Water efficiency is a crucial component to ensuring enough clean water for today and for the future. Water is a finite resource, meaning we cannot make more water to meet the increased competing demands of a growing population and economy. We also do not have full control over water quality or quantity due to the geologic makeup of our state, climate change, lingering pollution issues left by past generations, and new emerging contaminants of concern. So how do we adapt to the upsurge of competing water demands knowing that there are limitations to the quality and the availability of water supplies? We use only what we need. The DES Water Conservation Program works with community water systems, commercial water users, industrial water users, and institutional water users across the state to develop water conservation plans focused on reducing water losses, water waste, and water use.
The DES Water Conservation Program fits into the water resource management scheme by supporting the balanced use of water in the state through implementation of RSA 485:61 and Env-Wq 2101, Water Conservation rules. Certain water systems and water users in the state seeking approvals from DES for new sources of groundwater or surface water are required to implement a water conservation plan (WCP) using best management practices to reduce water losses, water waste, and water use. For example, to reduce water losses a community water system may implement a leak detection survey and repair program, to reduce water use the system may discontinue the practice of overflowing a water tank for water quality purposes and address the issue through a change in system design, and to reduce water waste the system may offer product rebates to assist customers with replacing outdated bathroom fixtures with new water efficient fixtures. Through the implementation of these plans, community water systems, commercial water users, industrial water users and institutional water users not only achieve water efficiency, but also energy efficiency through reducing energy usage associated with pumping, treating, distributing, and using water.

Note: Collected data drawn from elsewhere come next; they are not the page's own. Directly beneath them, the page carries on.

(** * The statsd console server (pkg/statsd/console.go)

    A shallow embedding of [ConsoleServer]: the sharded delete, the fan-out /
    fan-in metric listing, the command table, the per-connection session and
    the accept loop.

    Conventions.
    - A Go [error] is [option error]; [None] is [nil].  Errors are compared
      by identity, as Go's [==] on the package-level error variables does:
      each such variable is a constructor of its own.
    - A [uint32] is an [N] with the wrap-around modulo [2^32] written out.
    - Shared mutable objects (the shards owned by the Dispatcher's workers,
      the context, connections, the log) live in one [World], threaded
      through a state monad [M]. *)

From Stdlib Require Import Ascii.
From stdpp Require Import gmap strings list pretty.

(** ** Errors *)

Inductive error :=
| Canceled            (* context.Canceled *)
| DeadlineExceeded    (* context.DeadlineExceeded *)
| errClientQuit       (* var errClientQuit = errors.New("client quit") *)
| OtherError (msg : string).  (* any other error value, with its text *)

#[global] Instance error_eq_dec : EqDecision error.
Proof. solve_decision. Defined.

(** [err.Error()], as [%v] prints it. *)
Definition error_text (e : error) : string :=
  match e with
  | Canceled => "context canceled"
  | DeadlineExceeded => "context deadline exceeded"
  | errClientQuit => "client quit"
  | OtherError msg => msg
  end.

(** ** Machine integers and formatting *)

Definition uint32_modulus : N := 2 ^ 32.

Definition wrap32 (n : N) : N := (n mod uint32_modulus)%N.

(** [atomic.AddUint32(&counter, i)] *)
Definition AddUint32 (counter i : N) : N := wrap32 (counter + i).

(** The verb [%d] of package fmt on an unsigned integer: its decimal digits. *)
Definition fmt_d (n : N) : string := pretty n.

(** The line feed that Go writes for [\n]. *)
Definition LF : string := String "010"%char EmptyString.

(** [const DefaultConsoleAddr = ":8126"] *)
Definition DefaultConsoleAddr : string := ":8126".

Section Console.

(** The aggregated value stored under a metric name; its representation is
    outside console.go. *)
Context {V : Type}.

(** Rendering of one collection by [fmt.Fprintln]'s default format, without
    the trailing newline. *)
Variable render : gmap string V → string.

(** ** Data model *)

(** Modelled from the spec: [gostatsd.MetricMap], the per-shard state, is
    declared outside console.go; it holds four independent collections, one
    per metric kind, each a mapping from metric name to aggregated value. *)
Record MetricMap := mkMetricMap {
  Counters : gmap string V;
  Timers : gmap string V;
  Gauges : gmap string V;
  Sets : gmap string V
}.

(** [mapperFunc], the type of functions from a pointer to a MetricMap to
    one of its [AggregatedMetrics] collections.
    console.go has exactly four mapper functions; each returns a reference
    to one collection of the shard, so a mapper is modelled by its name, with
    [select] reading through it and [assign] writing through it. *)
Inductive mapperFunc := getCounters | getTimers | getGauges | getSets.

Definition select (f : mapperFunc) (m : MetricMap) : gmap string V :=
  match f with
  | getCounters => Counters m
  | getSets => Sets m
  | getGauges => Gauges m
  | getTimers => Timers m
  end.

Definition assign (f : mapperFunc) (m : MetricMap) (c : gmap string V) : MetricMap :=
  match f with
  | getCounters => mkMetricMap c (Timers m) (Gauges m) (Sets m)
  | getTimers => mkMetricMap (Counters m) c (Gauges m) (Sets m)
  | getGauges => mkMetricMap (Counters m) (Timers m) c (Sets m)
  | getSets => mkMetricMap (Counters m) (Timers m) (Gauges m) c
  end.

(** Modelled from the spec: [AggregatedMetrics.Delete], declared outside
    console.go, removes the key from the collection; an absent key is
    silently ignored.  It reports nothing back to its caller. *)
Definition Metrics_Delete (k : string) (metrics : gmap string V) : gmap string V :=
  delete k metrics.

(** ** The Dispatcher's fan-out primitive *)

(** Modelled from the spec: [Dispatcher.Process], declared outside console.go,
    invokes the work function exactly once per worker, each against the shard
    that worker owns, in no particular order across workers.  The Dispatcher
    is the list of its workers' shards (worker [i] owns shard [i]); [order]
    is the order in which the workers get to run, and [S] is the state the
    work function shares across workers (what its closure captures). *)
Definition run_worker {S : Type} (work : nat → MetricMap → S → MetricMap * S)
    (st : list MetricMap * S) (workerId : nat) : list MetricMap * S :=
  match st.1 !! workerId with
  | Some m => let '(m', s') := work workerId m st.2 in (<[workerId := m']> st.1, s')
  | None => st
  end.
(** X14 *)
(** [/listfilters] answers "No filters" exactly when no filter is stored;
    otherwise it lists [min 50 n] of the [n] keywords with their file counts,
    taken from the front of an arrangement of all of them by non-increasing
    file count, and its [total_files] is the sum of all the counts. *)
Theorem list_filters_handler_spec st :
  match list_filters_handler st with
  | None => local_filters st = []
  | Some (rows, total) =>
      local_filters st <> [] /\
      List.length rows = Nat.min 50 (List.length (local_filters st)) /\
      total = list_sum (map (fun kv => List.length (snd kv)) (local_filters st)) /\
      exists R, Permutation R (map (fun kv => (fst kv, List.length (snd kv))) (local_filters st)) /\
        Sorted (fun a b : string * nat => (snd b <= snd a)%nat) R /\
        rows = firstn 50 R
  end.
Proof.
  unfold list_filters_handler.
  destruct (local_filters st) as [|kv fs] eqn:E; [reflexivity|].
  rewrite <- E. cbv zeta.
  split; [rewrite E; discriminate|].
  set (R := map (fun kv0 => (fst kv0, List.length (snd kv0))) (sort_by_files (local_filters st))).
  assert (HP : Permutation R (map (fun kv0 => (fst kv0, List.length (snd kv0))) (local_filters st))).
  { unfold R. apply Permutation_map, sort_by_files_perm. }
  split.
  - rewrite length_map, length_firstn.
    rewrite (Permutation_length (sort_by_files_perm _)). reflexivity.
  - split; [reflexivity|]. exists R. split; [exact HP|]. split.
    + apply sorted_counts, sort_by_files_sorted.
    + unfold R. now rewrite firstn_map.
Qed.
Definition set_data (v : list Z) (h : USBD_CDC_HandleTypeDef) :=
  {| data := v; CmdOpCode := CmdOpCode h; CmdLength := CmdLength h;
     RxBuffer := RxBuffer h; TxBuffer := TxBuffer h; TxLength := TxLength h;
     TxState := TxState h |}.
Definition set_CmdOpCode (v : Z) (h : USBD_CDC_HandleTypeDef) :=
  {| data := data h; CmdOpCode := v; CmdLength := CmdLength h;
     RxBuffer := RxBuffer h; TxBuffer := TxBuffer h; TxLength := TxLength h;
     TxState := TxState h |}.
Definition set_CmdLength (v : Z) (h : USBD_CDC_HandleTypeDef) :=
  {| data := data h; CmdOpCode := CmdOpCode h; CmdLength := v;
     RxBuffer := RxBuffer h; TxBuffer := TxBuffer h; TxLength := TxLength h;
     TxState := TxState h |}.
Definition set_RxBuffer (v : ptr) (h : USBD_CDC_HandleTypeDef) :=
  {| data := data h; CmdOpCode := CmdOpCode h; CmdLength := CmdLength h;
     RxBuffer := v; TxBuffer := TxBuffer h; TxLength := TxLength h;
     TxState := TxState h |}.
Definition set_TxBuffer (v : ptr) (h : USBD_CDC_HandleTypeDef) :=
  {| data := data h; CmdOpCode := CmdOpCode h; CmdLength := CmdLength h;
     RxBuffer := RxBuffer h; TxBuffer := v; TxLength := TxLength h;
     TxState := TxState h |}.
Definition set_TxLength (v : Z) (h : USBD_CDC_HandleTypeDef) :=
  {| data := data h; CmdOpCode := CmdOpCode h; CmdLength := CmdLength h;
     RxBuffer := RxBuffer h; TxBuffer := TxBuffer h; TxLength := v;
     TxState := TxState h |}.
Definition set_TxState (v : USBD_StatusTypeDef) (h : USBD_CDC_HandleTypeDef) :=
  {| data := data h; CmdOpCode := CmdOpCode h; CmdLength := CmdLength h;
     RxBuffer := RxBuffer h; TxBuffer := TxBuffer h; TxLength := TxLength h;
     TxState := v |}.

Section Driver.
Context `{UD : UsbdDef} `{CD : UsbdCdcDef}.

(** [USBD_CDC_Init].  [mem] is what [USBD_malloc] returns. *)
Definition USBD_CDC_Init (mem : option USBD_CDC_HandleTypeDef)
    (itf : USBD_CDC_ItfTypeDef) (pdev : Dev) (cfgidx : Z)
    : USBD_StatusTypeDef * Dev :=
  let '(in_packet_size, out_packet_size) :=
    match DEVICE_HS, dev_speed pdev with
    | true, USBD_SPEED_HIGH =>
        (CDC_DATA_HS_IN_PACKET_SIZE, CDC_DATA_HS_OUT_PACKET_SIZE)
    | _, _ => (CDC_DATA_FS_IN_PACKET_SIZE, CDC_DATA_FS_OUT_PACKET_SIZE)
    end in
  let pdev := emit (LL_OpenEP CDC_IN_EP USBD_EP_TYPE_BULK in_packet_size) pdev in
  let pdev := emit (LL_OpenEP CDC_OUT_EP USBD_EP_TYPE_BULK out_packet_size) pdev in
  let pdev := emit (LL_OpenEP CDC_CMD_EP USBD_EP_TYPE_INTR CDC_CMD_PACKET_SIZE) pdev in
  match mem with
  | Some hcdc =>
      let hcdc := set_TxState USBD_OK hcdc in
      let hcdc := set_RxBuffer NULL hcdc in
      let hcdc := set_TxBuffer (RxBuffer hcdc) hcdc in
      let pdev := set_pClassData (Some hcdc) pdev in
      (USBD_OK, emit_if (Init itf) Itf_Init pdev)
  | None => (USBD_OK, set_pClassData None pdev)
  end.

(** [USBD_CDC_DeInit] *)
Definition USBD_CDC_DeInit (itf : USBD_CDC_ItfTypeDef) (pdev : Dev)
    (cfgidx : Z) : USBD_StatusTypeDef * Dev :=
  let pdev := emit (LL_CloseEP CDC_IN_EP) pdev in
  let pdev := emit (LL_CloseEP CDC_OUT_EP) pdev in
  let pdev := emit (LL_CloseEP CDC_CMD_EP) pdev in
  match pClassData pdev with
  | Some _ =>
      let pdev := emit_if (DeInit itf) Itf_DeInit pdev in
      (USBD_OK, set_pClassData None pdev)
  | None => (USBD_OK, pdev)
  end.

(** [USBD_CDC_Setup].  [hcdc->data] is handed to [Control] and to the control
    helpers without a test of [hcdc]; so are the stores to [CmdOpCode] and
    [CmdLength]. *)
Definition USBD_CDC_Setup (itf : USBD_CDC_ItfTypeDef) (pdev : Dev)
    (req : USBD_SetupReqTypedef) : Result (USBD_StatusTypeDef * Dev) :=
  let hcdc := pClassData pdev in
  let ty := Z.land (bmRequest req) USB_REQ_TYPE_MASK in
  if ty =? USB_REQ_TYPE_CLASS then
    if negb (wLength req =? 0) then
      if negb (Z.land (bmRequest req) 0x80 =? 0) then
        match Control itf with
        | Some ctl =>
            h <- deref hcdc ;;
            let h := set_data (ctl (bRequest req) (data h) (wLength req)) h in
            let pdev := set_pClassData (Some h) pdev in
            let pdev := emit (CDC_Control (bRequest req) (wLength req)) pdev in
            Ok (USBD_OK, emit (CtlSendData (data h) (wLength req)) pdev)
        | None => Ok (USBD_OK, pdev)
        end
      else
        h <- deref hcdc ;;
        let h := set_CmdOpCode (bRequest req) h in
        let h := set_CmdLength (wLength req) h in
        let pdev := set_pClassData (Some h) pdev in
        Ok (USBD_OK, emit (CtlPrepareRx (wLength req)) pdev)
    else
      match Control itf with
      | Some _ => Ok (USBD_OK, emit (CDC_Control (bRequest req) 0) pdev)
      | None => Ok (USBD_OK, pdev)
      end
  else if ty =? USB_REQ_TYPE_STANDARD then
    if bRequest req =? USB_REQ_GET_INTERFACE then
      Ok (USBD_OK, emit (CtlSendData [0] 1) pdev)
    else Ok (USBD_OK, pdev)
  else Ok (USBD_OK, pdev).

(** [USBD_CDC_DataIn] *)
Definition USBD_CDC_DataIn (itf : USBD_CDC_ItfTypeDef) (pdev : Dev)
    (epnum : Z) : USBD_StatusTypeDef * Dev :=
  match pClassData pdev with
  | Some hcdc =>
      let hcdc := set_TxState USBD_OK hcdc in
      let pdev := set_pClassData (Some hcdc) pdev in
      (USBD_OK, emit_if (Transmitted itf)
                  (CDC_Transmitted (TxBuffer hcdc) (TxLength hcdc)) pdev)
  | None => (USBD_OK, pdev)
  end.

(** [USBD_CDC_DataOut].  [rx_size] is what [USBD_LL_GetRxDataSize] returns. *)
Definition USBD_CDC_DataOut (rx_size : Z) (itf : USBD_CDC_ItfTypeDef)
    (pdev : Dev) (epnum : Z) : USBD_StatusTypeDef * Dev :=
  match pClassData pdev with
  | Some hcdc =>
      (USBD_OK, emit_if (Received itf)
                  (CDC_Received (RxBuffer hcdc) rx_size) pdev)
  | None => (USBD_OK, pdev)
  end.

(** [USBD_CDC_EP0_RxReady] *)
Definition USBD_CDC_EP0_RxReady (itf : USBD_CDC_ItfTypeDef) (pdev : Dev)
    : USBD_StatusTypeDef * Dev :=
  match Control itf, pClassData pdev with
  | Some ctl, Some hcdc =>
      if negb (CmdOpCode hcdc =? 0xFF) then
        let pdev := emit (CDC_Control (CmdOpCode hcdc) (CmdLength hcdc)) pdev in
        let hcdc' := set_data (ctl (CmdOpCode hcdc) (data hcdc) (CmdLength hcdc)) hcdc in
        let hcdc' := set_CmdOpCode 0xFF hcdc' in
        (USBD_OK, set_pClassData (Some hcdc') pdev)
      else (USBD_OK, pdev)
  | _, _ => (USBD_OK, pdev)
  end.

(** [USBD_CDC_Transmit].  [ll_ret] is what [USBD_LL_Transmit] returns. *)
Definition USBD_CDC_Transmit (ll_ret : USBD_StatusTypeDef) (pdev : Dev)
    (pbuff : ptr) (length : Z) : USBD_StatusTypeDef * Dev :=
  let retval := USBD_FAIL in
  match pClassData pdev with
  | Some hcdc =>
      let retval := TxState hcdc in
      if USBD_Status_eqb retval USBD_OK then
        let hcdc := set_TxState USBD_BUSY hcdc in
        let hcdc := set_TxBuffer pbuff hcdc in
        let hcdc := set_TxLength length hcdc in
        let pdev := set_pClassData (Some hcdc) pdev in
        (ll_ret, emit (LL_Transmit CDC_IN_EP pbuff length) pdev)
      else (retval, pdev)
  | None => (retval, pdev)
  end.

(** [USBD_CDC_Receive].  [ll_ret] is what [USBD_LL_PrepareReceive] returns. *)
Definition USBD_CDC_Receive (ll_ret : USBD_StatusTypeDef) (pdev : Dev)
    (pbuff : ptr) (length : Z) : USBD_StatusTypeDef * Dev :=
  let retval := USBD_FAIL in
  match pClassData pdev with
  | Some hcdc =>
      let hcdc := set_RxBuffer pbuff hcdc in
      let pdev := set_pClassData (Some hcdc) pdev in
      (ll_ret, emit (LL_PrepareReceive CDC_OUT_EP (RxBuffer hcdc) length) pdev)
  | None => (retval, pdev)
  end.

End Driver.

(** The endpoint addresses and packet sizes of ST's usbd_cdc.h, used where a
    concrete run is evaluated. *)
Definition cdc_st : UsbdCdcDef := {|
  CDC_IN_EP  := 0x81;
  CDC_OUT_EP := 0x01;
  CDC_CMD_EP := 0x82;
  CDC_DATA_HS_IN_PACKET_SIZE  := 512;
  CDC_DATA_HS_OUT_PACKET_SIZE := 512;
  CDC_DATA_FS_IN_PACKET_SIZE  := 64;
  CDC_DATA_FS_OUT_PACKET_SIZE := 64;
  CDC_CMD_PACKET_SIZE := 8
|}.

(** An interface with every callback; [Control] leaves the buffer as it is. *)
Definition vcp_itf : USBD_CDC_ItfTypeDef := {|
  Init := true; DeInit := true; Control := Some (fun _ d _ => d);
  Transmitted := true; Received := true
|}.

(** The block [USBD_malloc] returns, with some content. *)
Definition raw_handle : USBD_CDC_HandleTypeDef := {|
  data := repeat 0 128; CmdOpCode := 0; CmdLength := 0; RxBuffer := 0;
  TxBuffer := 0; TxLength := 0; TxState := USBD_FAIL
|}.

(** The device after [USBD_CDC_Init], with ST's endpoints. *)
Definition ready_device : Dev :=
  (USBD_CDC_Init (UD := usb_2_0) (CD := cdc_st) (Some raw_handle) vcp_itf
     unconfigured 0).2.

(** SET_LINE_CODING: a class request with seven bytes of data, host to
    device. *)
Definition req_SET_LINE_CODING : USBD_SetupReqTypedef :=
  {| bmRequest := 0x21; bRequest := 0x20; wValue := 0; wIndex := 0;
     wLength := 7 |}.

(** *** Sequences of calls *)

(** The data stage of a control OUT transfer.  USBD_CDC_Setup hands
    [hcdc->data] to [USBD_CtlPrepareRx]; the bytes of the data stage are
    stored there.  [buf] is the content of the array after the stage. *)
Definition data_stage (buf : list Z) (pdev : Dev) : Dev :=
  match pClassData pdev with
  | Some hcdc => set_pClassData (Some (set_data buf hcdc)) pdev
  | None => pdev
  end.
Lemma build_command (c : call) (environ : gmap string string) :
  (build GATEWAYS c environ).1
  = [SStr "starknet"; SStr (operation c)]
    ++ part (contract_name c) (fun name =>
         [SStr "--contract"; SStr (base_directory c +:+ "/" +:+ name +:+ ".json")])
    ++ part (inputs c) (fun i => SStr "--inputs" :: items (prepare_params (Some i)))
    ++ part (signature c) (fun sg => SStr "--signature" :: items (prepare_params (Some sg)))
    ++ part (max_fee c) (fun fee => [SStr "--max_fee"; SStr fee])
    ++ part (mainnet_token c) (fun token => [SStr "--token"; SStr token])
    ++ part (query_flag c) (fun flag => [SStr ("--" +:+ flag)])
    ++ part (arguments c) (map SStr)
    ++ map SStr (get_network_parameter_or_set_env GATEWAYS (network c) environ).1
    ++ [SStr "--no_wallet"].
Proof.
  unfold build, base_directory, part.
  destruct (get_network_parameter_or_set_env GATEWAYS (network c) environ)
    as [extra env'].
  destruct c as [op net cn args inp sg fee qf ov tok]; simpl.
  destruct cn, args, inp, sg, fee, qf, ov, tok; simpl;
    rewrite <- ?app_assoc; simpl; rewrite ?app_nil_r; reflexivity.
Qed.

Lemma build_environ (c : call) (environ : gmap string string) :
  (build GATEWAYS c environ).2
  = (get_network_parameter_or_set_env GATEWAYS (network c) environ).2.
Proof.
  unfold build.
  now destruct (get_network_parameter_or_set_env GATEWAYS (network c) environ).
Qed.

Lemma forallb_is_token_SStr (l : list string) :
  forallb is_token (map SStr l) = true.
Proof. induction l; simpl; auto. Qed.

Lemma items_tokens (i : pyval) :
  forallb is_token (items (prepare_params (Some i)))
  = match i with
    | VList l | VTuple l => forallb is_scalar l
    | _ => true
    end.
Proof.
  assert (forall s, forallb is_token (items (SStr s)) = true) as Hs.
  { intros s. unfold items. induction (list_ascii_of_string s); simpl; auto. }
  destruct i as [z|s|l|l]; unfold prepare_params; cbn [stringify].
  - apply Hs.
  - destruct (true && is_string (VStr s)); apply Hs.
  - apply flat_map_stringify.
  - apply flat_map_stringify.
Qed.
(** * shifty-heal: a selector-healing engine for browser tests

    A shallow embedding of the TypeScript sources

      - [src/core/healer.ts]                        (HealingEngine)
      - [src/core/strategies/data-testid-recovery]  (DataTestIdRecoveryStrategy)
      - [src/core/strategies/text-content-matching] (TextContentMatchingStrategy)
      - [src/core/strategies/css-hierarchy-analysis.ts]
                         (CssHierarchyAnalysisStrategy, AiPoweredAnalysisStrategy)
      - [src/core/strategies/utils.ts]              (checkSelectorExists, validateUrl)
      - [src/playwright/retry-handler.ts]           (RetryHandler)
      - [src/playwright/page-wrapper.ts]            (HealingPage)
      - [src/config/healing-config.ts]              (loadHealingConfig, mergeConfigs)

    Conventions of the embedding.

    - JavaScript strings are [string]s; [toLowerCase], [trim] and the
      character classes of the regular expressions are the ASCII ones.
    - JavaScript numbers that carry a confidence or a score are rationals
      ([Q]); counters, lengths and attempt numbers are [nat] or [Z].
    - The browser driver, the LLM backend and the JavaScript built-ins
      [JSON.parse] and [new URL] are oracles collected in the record [World].
      Every call of an oracle is recorded in an event log, and the oracle is
      asked with the number of events recorded so far, so that the page may
      answer differently at different moments of one call.
    - A [Promise] that rejects, or a call that throws, is an [outcome] with
      constructor [Throw]. *)

From Stdlib Require Import String Ascii List ZArith QArith Lia Lqa Permutation.
From stdpp Require Import gmap strings list fin_maps.

Close Scope Q_scope.
Local Open Scope string_scope.
Local Open Scope list_scope.
Local Open Scope nat_scope.

(** ** JavaScript string primitives *)

Module JsString.

Definition is_upper (c : ascii) : bool :=
  (65 <=? nat_of_ascii c) && (nat_of_ascii c <=? 90).

Definition is_lower (c : ascii) : bool :=
  (97 <=? nat_of_ascii c) && (nat_of_ascii c <=? 122).

Definition is_digit (c : ascii) : bool :=
  (48 <=? nat_of_ascii c) && (nat_of_ascii c <=? 57).

Definition is_alpha (c : ascii) : bool := is_upper c || is_lower c.

(** [\s] *)
Definition is_space (c : ascii) : bool := Ascii.is_space c.

Definition lower_char (c : ascii) : ascii :=
  if is_upper c then ascii_of_nat (nat_of_ascii c + 32) else c.

(** [s.toLowerCase()], on ASCII letters.  In JavaScript the lower-cased
    string may differ in length from the original (outside ASCII), so the
    statements below take lengths of the lower-cased strings themselves. *)
Fixpoint toLowerCase (s : string) : string :=
  match s with
  | EmptyString => EmptyString
  | String c s' => String (lower_char c) (toLowerCase s')
  end.
(** * The 3D tic-tac-toe game model ([lib/model.py])

    A shallow embedding of the [Game] class: the board is the dict of
    the source (a [gmap] from [(x, y, z)] tuples to squares), the
    scores are the dict keyed by player, and every method is a
    computation in a small monad that threads the game object, collects
    the pydispatch signals that were sent, and keeps the object as it
    is at the moment an exception is raised.

    Receivers of the signals are outside the model: a signal is
    recorded, and no receiver calls back into the game while a method
    runs. *)

From Stdlib Require Import ZArith String Ascii.
From stdpp Require Import gmap list strings pretty.

Local Open Scope Z_scope.

(** ** Module constants *)

Inductive player := RED | BLUE.

#[global] Instance player_eq_dec : EqDecision player.
Proof. solve_decision. Defined.

#[global] Instance player_countable : Countable player.
Proof.
  refine (inj_countable' (λ p, match p with RED => true | BLUE => false end)
                         (λ b : bool, if b then RED else BLUE) _).
  by intros [].
Defined.

(** The value of a square: [BLANK], or the player who took it. *)
Definition BLANK : option player := None.

Definition SIZE : Z := 3.
Definition SQUARES_PER_LEVEL : Z := SIZE ^ 2.
Definition TOTAL_SQUARES : Z := SIZE ^ 3.
Definition SPECIAL_SQUARES : list Z := [1; 2; 6; 7].

(** Python's [range(n)]. *)
Definition range (n : Z) : list Z := Z.of_nat <$> seq 0 (Z.to_nat n).

Definition RANGE_SIZE : list Z := range SIZE.
Definition RANGE_SIZE_REVERSED : list Z := reverse (range SIZE).
Definition TICTACTOE_VALUE : Z := 1.
Definition SPECIAL_TICTACTOE_VALUE : Z := 2.

Definition STATUS_ONLY_UP : string := "The only way is up!".
Definition STATUS_TIE : string := "A tie!".
Definition STATUS_WINNER : string := "%s wins!!!".
Definition STATUS_POINTS_EARNED : string := "%s point%s!".

(** ** Data *)

(** An [(x, y, z)] tuple of Python integers. *)
Abbreviation position := (Z * Z * Z)%type.

Record Square := mkSquare {
  xyz : position;
  value : option player;
  special : bool
}.

(** The arguments of a status format. *)
Inductive arg :=
| ArgInt (n : Z)
| ArgStr (s : string)
| ArgPlayer (p : player).

Record Game := mkGame {
  board : gmap position Square;
  scores : gmap player Z;
  move_count : Z;
  first_player : player;
  status : list (string * list arg)
}.

(** A signal handed to [dispatcher.send], with its [xyzs_included]
    keyword argument when there is one. *)
Record event := mkEvent {
  signal : string;
  xyzs_included : option (list position)
}.

Inductive exn :=
| ValueError (msg : string)
| KeyError
| IndexError.

(** ** The monad of methods *)

Inductive outcome (A : Type) :=
| Return (a : A)
| Raise (e : exn).
Arguments Return {A} a.
Arguments Raise {A} e.

Definition M (A : Type) : Type := Game → outcome A * Game * list event.

#[global] Instance M_ret : MRet M := λ A a g, (Return a, g, []).

#[global] Instance M_bind : MBind M := λ A B k m g,
  match m g with
  | (Return a, g', evs) =>
      match k a g' with
      | (r, g'', evs') => (r, g'', evs ++ evs')
      end
  | (Raise e, g', evs) => (Raise e, g', evs)
  end.

Definition raise {A} (e : exn) : M A := λ g, (Raise e, g, []).
Definition gets {A} (f : Game → A) : M A := λ g, (Return (f g), g, []).
Definition modify (f : Game → Game) : M unit := λ g, (Return (), f g, []).
Definition send (s : string) (payload : option (list position)) : M unit :=
  λ g, (Return (), g, [mkEvent s payload]).

(** [for a in l: s = body(a, s)]. *)
Fixpoint for_each {A S} (l : list A) (body : A → S → M S) (s : S) : M S :=
  match l with
  | [] => mret s
  | a :: l' => s' ← body a s; for_each l' body s'
  end.

(** The three parts of a finished call. *)
Definition result_of {A} (r : outcome A * Game * list event) : outcome A := r.1.1.
Definition game_of {A} (r : outcome A * Game * list event) : Game := r.1.2.
Definition sent_by {A} (r : outcome A * Game * list event) : list event := r.2.

(** ** Attribute access *)

Definition set_board (b : gmap position Square) (g : Game) : Game :=
  mkGame b (scores g) (move_count g) (first_player g) (status g).
Definition set_scores (s : gmap player Z) (g : Game) : Game :=
  mkGame (board g) s (move_count g) (first_player g) (status g).
Definition set_move_count (n : Z) (g : Game) : Game :=
  mkGame (board g) (scores g) n (first_player g) (status g).
Definition set_first_player (p : player) (g : Game) : Game :=
  mkGame (board g) (scores g) (move_count g) p (status g).
Definition set_status (s : list (string * list arg)) (g : Game) : Game :=
  mkGame (board g) (scores g) (move_count g) (first_player g) s.
(** The [onended] handler that [start] gives the oscillator of voice [r]. *)
Definition onended (r : nat) (o : BaseOscillator) : BaseOscillator :=
  set_voices (alter disconnect_nodes r (voices o)) o.

(** [stop(note)]: stops an oscillator unless sustain is active. *)
Definition stop (note : Z) (o : BaseOscillator) : BaseOscillator :=
  if sustainActive o then
    if bool_decide (is_Some (activeNotes o !! note))
       && negb (set_has note (sustainedNotes o))
    then set_sustainedNotes (set_add note (sustainedNotes o)) o
    else o
  else get_stop note o.

(** [for (const note of this.sustainedNotes) this.stop(note)]: the iterator
    is at entry [index] of the list as it is now; an empty slot is skipped.
    [fuel] bounds the number of steps, and [None] means it ran out. *)
Fixpoint stop_sustained (fuel index : nat) (o : BaseOscillator)
  : option BaseOscillator :=
  match fuel with
  | O => None
  | S fuel' =>
    match sustainedNotes o !! index with
    | None => Some o
    | Some None => stop_sustained fuel' (S index) o
    | Some (Some note) => stop_sustained fuel' (S index) (stop note o)
    end
  end.

Definition __onSustainOn (o : BaseOscillator) : BaseOscillator :=
  set_sustainActive true o.

Definition __onSustainOff (o : BaseOscillator) : option BaseOscillator :=
  let o := set_sustainActive false o in
  stop_sustained (S (length (sustainedNotes o))) 0 o.

Definition __onNoteOff (note : Z) (o : BaseOscillator) : BaseOscillator :=
  stop note (set_isNoteOn false o).

(** The loop over [this.activeNotes.values()] of the two detune handlers.
    Every entry gets the same detune, so the order of the entries, which a
    [gmap] does not keep, makes no difference. *)
Definition detune_active (o : BaseOscillator) : BaseOscillator :=
  set_voices
    (foldr (fun e vs => alter (detune_oscillator (detune o)) e.2 vs)
           (voices o) (map_to_list (activeNotes o)))
    o.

The DES Water Conservation Program is further committed to promoting water efficiency through a partnership with the EPA WaterSense Program and a Leak Detection Grant Program. DES annually promotes the WaterSense Program’s “Fix-a-leak Week” and “ShowerBetter” campaigns and continues to spread the message about WaterSense certified water fixtures and products. Also, annually, DES funds leak detection survey grants, providing community water systems across the state with acoustical leak detection surveys conducted by a leak detection specialist.